226406 Addressing social justice and population heterogeneity: An applied introduction to latent class

Tuesday, November 9, 2010 : 8:50 AM - 9:10 AM

Anthony Goudie, PhD , Cincinanti Children's Hospital and Medical Center, Health Policy and Clinical Effectiveness, Cincinnati, OH
Identifying discrete groups within a heterogeneous population represents a major hurdle for public health researchers and policy makers. Across a population, individuals can respond quite differently to a set of questions about their health. However, a finite number of response patterns often occurs for the question set. With the appropriate statistical model, one can cluster individuals into heterogeneous classes based on different response patterns. In addition to using the response patterns, one can include demographic and other characteristics (covariates) to help predict class membership. Latent class mixture models seek to identify heterogeneous discrete classes of meaningful patterns in responses and to identify the likelihood, based on other variables, that an individual belongs to one class as opposed to another.

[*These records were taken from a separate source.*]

(** ** The counting stage *)

(** C2. Whatever the input directory, run identifier and species, and in
    whatever state it is started, [cellranger_task] raises [NameError] for
    the name [cr_command]: the list is bound to [_cr_command], and the name
    read at the call is bound neither in the function nor in the module.
    The state is left as it was, so no command was handed to
    [subprocess.run] and nothing was published; no output directory is
    returned. *)
Theorem cellranger_task_undefined_name :
  forall tool input_dir run_id species w,
    (forall local_out,
        let locals := cellranger_locals input_dir run_id species local_out in
        frame_get locals "_cr_command"
        = Some (VList (_cr_command input_dir run_id species)) /\
        frame_get locals "cr_command" = None) /\
    existsb (String.eqb "cr_command") module_globals = false /\
    cellranger_task tool input_dir run_id species w
    = (Raise (NameError "cr_command"), w) /\
    commands_of (cellranger_task tool input_dir run_id species) w = [] /\
    published_by (cellranger_task tool input_dir run_id species) w = [] /\
    (forall d, fst (cellranger_task tool input_dir run_id species w) <> Ok d).
Proof.
  intros tool input_dir run_id species w.
  split; [ intros local_out; split; reflexivity | ].
  split; [ reflexivity | ].
  split; [ apply cellranger_task_raises | ].
  unfold commands_of, published_by.
  rewrite cellranger_task_raises. simpl.
  split; [ apply drop_all | ].
  split; [ apply drop_all | ].
  intros d. discriminate.
Qed.

(** ** How the stages unfold *)

Section Unfolding.

Variable tool : string -> list string -> gset string -> outcome.

(** The filter stage, by the outcomes of its two child processes. *)
Lemma filter_task_body_unfold (r1 r2 : LatchFile.t) (run_id : string) (w : World) :
  let a1 := resolve (cwd w) (run_id +:+ "_linker1_R1.fastq.gz") in
  let b1 := resolve (cwd w) (run_id +:+ "_linker1_R2.fastq.gz") in
  let a2 := resolve (cwd w) (run_id +:+ "_linker2_R1.fastq.gz") in
  let b2 := resolve (cwd w) (run_id +:+ "_linker2_R2.fastq.gz") in
  let cmd1 := _bbduk1_cmd r1 r2 run_id a1 b1 in
  let cmd2 := _bbduk2_cmd run_id a1 b1 a2 b2 in
  filter_task_body tool r1 r2 run_id w =
  match tool (cwd w) cmd1 (fs w) with
  | NotStarted =>
      (Raise (OSError "bbmap/bbduk.sh"),
       mkWorld (cwd w) (fs w) (calls w ++ [ cmd1 ]) (uploads w))
  | Exited _ fs1 =>
      match tool (cwd w) cmd2 fs1 with
      | NotStarted =>
          (Raise (OSError "bbmap/bbduk.sh"),
           mkWorld (cwd w) fs1 ((calls w ++ [ cmd1 ]) ++ [ cmd2 ]) (uploads w))
      | Exited _ fs2 =>
          (Ok (filter_outputs run_id a2 b2),
           mkWorld (cwd w) fs2 ((calls w ++ [ cmd1 ]) ++ [ cmd2 ]) (uploads w))
      end
  end.
Proof.
  intros a1 b1 a2 b2 cmd1 cmd2.
  unfold filter_task_body, bind, Path_resolve, subprocess_run_name, bind,
    load_name, ret, subprocess_run.
  cbn [frame_get String.eqb Ascii.eqb Bool.eqb fst snd cwd fs calls uploads].
  fold a1 b1. fold cmd1.
  destruct (tool (cwd w) cmd1 (fs w)) as [rc1 fs1 |]; [ | reflexivity ].
  cbn [frame_get String.eqb Ascii.eqb Bool.eqb fst snd cwd fs calls uploads].
  fold a2 b2. fold cmd2.
  destruct (tool (cwd w) cmd2 fs1) as [rc2 fs2 |]; reflexivity.
Qed.

Lemma filter_task_unfold (r1 r2 : LatchFile.t) (run_id : string) (w : World) :
  let a1 := resolve (cwd w) (run_id +:+ "_linker1_R1.fastq.gz") in
  let b1 := resolve (cwd w) (run_id +:+ "_linker1_R2.fastq.gz") in
  let a2 := resolve (cwd w) (run_id +:+ "_linker2_R1.fastq.gz") in
  let b2 := resolve (cwd w) (run_id +:+ "_linker2_R2.fastq.gz") in
  let cmd1 := _bbduk1_cmd r1 r2 run_id a1 b1 in
  let cmd2 := _bbduk2_cmd run_id a1 b1 a2 b2 in
  let out := filter_outputs run_id a2 b2 in
  filter_task tool r1 r2 run_id w =
  match tool (cwd w) cmd1 (fs w) with
  | NotStarted =>
      (Raise (OSError "bbmap/bbduk.sh"),
       mkWorld (cwd w) (fs w) (calls w ++ [ cmd1 ]) (uploads w))
  | Exited _ fs1 =>
      match tool (cwd w) cmd2 fs1 with
      | NotStarted =>
          (Raise (OSError "bbmap/bbduk.sh"),
           mkWorld (cwd w) fs1 ((calls w ++ [ cmd1 ]) ++ [ cmd2 ]) (uploads w))
      | Exited _ fs2 =>
          (Ok out,
           mkWorld (cwd w) fs2 ((calls w ++ [ cmd1 ]) ++ [ cmd2 ])
             ((uploads w
                 ++ [ (a2, "latch:///runs/" +:+ run_id +:+ "/cellranger_inputs/"
                             +:+ run_id +:+ "_S1_L001_R1_001.fastq.gz") ])
                ++ [ (b2, "latch:///runs/" +:+ run_id +:+ "/preprocessing/"
                            +:+ run_id +:+ "_linker2_R2.fastq.gz") ]))
      end
  end.
Proof.
  intros a1 b1 a2 b2 cmd1 cmd2 out.
  unfold filter_task, bind. rewrite filter_task_body_unfold.
  fold a1 b1 a2 b2. fold cmd1. fold cmd2.
  destruct (tool (cwd w) cmd1 (fs w)) as [rc1 fs1 |]; [ | reflexivity ].
  destruct (tool (cwd w) cmd2 fs1) as [rc2 fs2 |]; reflexivity.
Qed.

(** The splitter stage: the directory is created first, then the script
    is started. *)
Lemma process_bc_task_unfold (r2 : LatchFile.t) (run_id : string) (w : World) :
  let outdir := resolve (cwd w) "cellranger_inputs/" in
  let new_r2 :=
    resolve (cwd w) (outdir +:+ "/" +:+ run_id +:+ "_S1_L001_R2_001.fastq") in
  let r3 :=
    resolve (cwd w) (outdir +:+ "/" +:+ run_id +:+ "_S1_L001_R3_001.fastq") in
  let cmd := _bc_cmd r2 new_r2 r3 in
  process_bc_task tool r2 run_id w =
  if decide (outdir ∈ fs w) then (Raise (FileExistsError outdir), w)
  else
    match tool (cwd w) cmd ({[ outdir ]} ∪ fs w) with
    | NotStarted =>
        (Raise (OSError "python"),
         mkWorld (cwd w) ({[ outdir ]} ∪ fs w) (calls w ++ [ cmd ]) (uploads w))
    | Exited _ fs1 =>
        (Ok (process_bc_output run_id outdir),
         mkWorld (cwd w) fs1 (calls w ++ [ cmd ])
           (uploads w
              ++ [ (outdir,
                    "latch:///runs/" +:+ run_id +:+ "/cellranger_inputs/") ]))
    end.
Proof.
  intros outdir new_r2 r3 cmd.
  unfold process_bc_task, process_bc_task_body, bind, Path_resolve, os_mkdir,
    subprocess_run_name, bind, load_name, ret, subprocess_run.
  fold outdir.
  destruct (decide (outdir ∈ fs w)) as [Hin | Hout]; [ reflexivity | ].
  cbn [frame_get String.eqb Ascii.eqb Bool.eqb fst snd cwd fs calls uploads].
  fold new_r2 r3. fold cmd.
  destruct (tool (cwd w) cmd ({[ outdir ]} ∪ fs w)) as [rc fs1 |]; reflexivity.
Qed.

To illustrate this technique from an applied perspective, I use the patterns of responses associated with the reasons why parents of children with special health care needs (CSHCN) delay or forgo getting necessary health care and include a set of covariates to model class membership. I present the results from one of the primary software packages that fit latent class mixture models and show how three distinct classes appear. One class particularly represents a major challenge to policy makers, a class of CSHCN who generally endorse all reasons for delaying or forgoing care, who generally come from Hispanic homes, and generally do not have insurance. I conclude the example by demonstrating how latent class mixture models can address issues of social justice generally and within a population of vulnerable children specifically.

Learning Areas:
Biostatistics, economics

Learning Objectives:
At the end of the session participants will be able to: 1. Identify when and why latent class mixture models are more advantageous to use over more traditional techniques. 2. Explain the concept of conditional independence and why it is important in latent class mixture models. 3. Describe how to interpret results from a 3-class mixture model.

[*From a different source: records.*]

(** * You vs Everyone: the session integrity engine

    A shallow embedding of the engine of [app.js]: the deterministic day
    seed, the leave-rule monitor, the three session state machines and the
    streak ledger, with the properties the specification states about them.

    The repository carries two builds of the same script.  The local build
    ([src/app.js]) keys everything on the viewer's local calendar date; the
    UTC build (the second copy, with the remote mirror) keys everything on
    the UTC date.  The engine code is otherwise close, so the embedding
    takes the build as a parameter wherever the two differ.

    Conventions of the embedding:
    - Numbers are integers of [Z]; within the safe integers the script's
      arithmetic on them is exact in double precision (the comments at
      [floorScaled], [healMs] and [diffDays] say why), and 32-bit
      operations have their wrap-around written out.
    - The [Date] built-in is modelled after ECMA-262, with the host's time
      zone as data; [localStorage] is the record of the keys of the
      script's table [LS], and its writes succeed.
    - A handler is a function from the state of the page to a result and
      a new state; one that can throw ends by returning or by throwing.
      Toasts and the remote mirror are left out, and of the rendering all
      but the read of today's run that it makes.  In the UTC build a
      handler that awaits the remote mirror is divided at the [await]:
      what follows is a step of its own in the event loop.
    - Each build is modelled as it is shipped.  The local build calls
      [loadJSON] and [saveJSON] and declares neither, so its handlers throw
      where they reach such a call. *)

From Stdlib Require Import ZArith Lia Bool List Ascii String QArith DecimalString.
From Stdlib Require Import DecimalPos DecimalZ Qround.
From stdpp Require Import base option gmap strings.
Import ListNotations.

Local Open Scope string_scope.
Local Open Scope Z_scope.

(** ** Numbers as the script uses them *)

Module JS.

(** [ToInt32] and [ToUint32] of an integral Number. *)
Definition two32 : Z := 4294967296.
Definition two31 : Z := 2147483648.

Definition ToUint32 (x : Z) : Z := x mod two32.
Definition ToInt32 (x : Z) : Z := (x + two31) mod two32 - two31.

(** [x >>> n], [x | y], [x ^ y] and [Math.imul(x, y)]. *)
Definition ushr (x n : Z) : Z := Z.shiftr (ToUint32 x) (n mod 32).
Definition bor (x y : Z) : Z := ToInt32 (Z.lor (ToInt32 x) (ToInt32 y)).
Definition bxor (x y : Z) : Z := ToInt32 (Z.lxor (ToInt32 x) (ToInt32 y)).
Definition imul (x y : Z) : Z := ToInt32 (ToUint32 x * ToUint32 y).

(** [Number.isSafeInteger(n)]: the integers on which the script's double
    arithmetic and [String(n)] are exact. *)
Definition safeInteger (n : Z) : Prop := - 2 ^ 53 < n < 2 ^ 53.

(** A string as its sequence of code units ([charCodeAt]). *)
Definition charCode (c : ascii) : Z := Z.of_N (N_of_ascii c).
Definition charCodes (s : string) : list Z := List.map charCode (list_ascii_of_string s).

End JS.

(** ** DeterministicDaySeed: [hash32] and [mulberry32] *)

(** [hash32]: the loop body, then the loop over the code units, then the
    final [h >>> 0]. *)
Definition hash32_step (h c : Z) : Z := JS.imul (JS.bxor h c) 16777619.

Definition hash32_units (cs : list Z) : Z :=
  JS.ushr (List.fold_left hash32_step cs (JS.ushr 2166136261 0)) 0.

Definition hash32 (str : string) : Z := hash32_units (JS.charCodes str).

(** [mulberry32(seed)] returns a closure over the variable [a].  The closure
    is modelled by its captured state: [mulberry32 seed] is the initial
    value of [a], and [mulberry32_next a] is one call, giving the new value
    of [a] and the numerator of the returned float (the call returns
    numerator / 4294967296). *)
Definition mulberry32 (seed : Z) : Z := JS.ushr seed 0.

Keywords: Children With Special Needs, Statistics

Presenting author's disclosure statement:

Qualified on the content I am responsible for because: Over the past 5 years, I have been a student and an applied statistician using advanced latent variable models. I have considerable experience with these models and have presented several health services research presentations at national meetings using these methods. For the current research presented here I have conducted all literature reviews and statistical analyses.
Any relevant financial relationships? No

I agree to comply with the American Public Health Association Conflict of Interest and Commercial Support Guidelines, and to disclose to the participants any off-label or experimental uses of a commercial product or service discussed in my presentation.